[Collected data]
Lemma child_fails_closed_witness :
  ∃ tr, drop_privileges web_accounts (λ _, Ok None) (λ _, true) web_user = (tr, true) ∧
    tr = [Setgroups [7]; Setgid 34; Setuid 33].
Proof.
  destruct (child_fails_closed web_accounts (λ _, Ok None) (λ _, true) (λ _ _, true) (λ _, true) true
    None web_def web_user eq_refl eq_refl) as [(tr & user & gids & target & Htr & _) _].
  exists tr. split; [exact Htr|]. vm_compute in Htr. injection Htr as <-. reflexivity.
Defined.

(** A user given by number has no primary group: without an explicit group and
    without supplementary groups, the child keeps the group ids it was born with. *)
Example numeric_user_keeps_group :
  drop_privileges web_accounts (λ _, Ok None) (λ _, true)
    {| us_user := Some "1000"%string; us_group := None; us_supplementary_groups := [] |}
  = ([Setuid 1000], true).
Proof. vm_compute. reflexivity. Qed.

(** ** The environment *)

(** The variable a line sets, if it sets one. *)
Definition env_assignment (line : string) : option (string * string) :=
  let line := trim line in
  if String.eqb line "" || starts_with "#" line then None
  else match split_once "=" line with Some (k, v) => Some (trim k, trim v) | None => None end.

(** The last assignment to [k] in a list of lines. *)
Definition last_assignment (k : string) (ls : list string) : option string :=
  last (omap (λ l, match env_assignment l with
                   | Some (k', v) => if decide (k' = k) then Some v else None
                   | None => None end) ls).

**What is required:** Which lines of the records hold the string "option"? Copy each one.

**Solution to this problem:**
Definition env_assignment (line : string) : option (string * string) :=
Definition last_assignment (k : string) (ls : list string) : option string :=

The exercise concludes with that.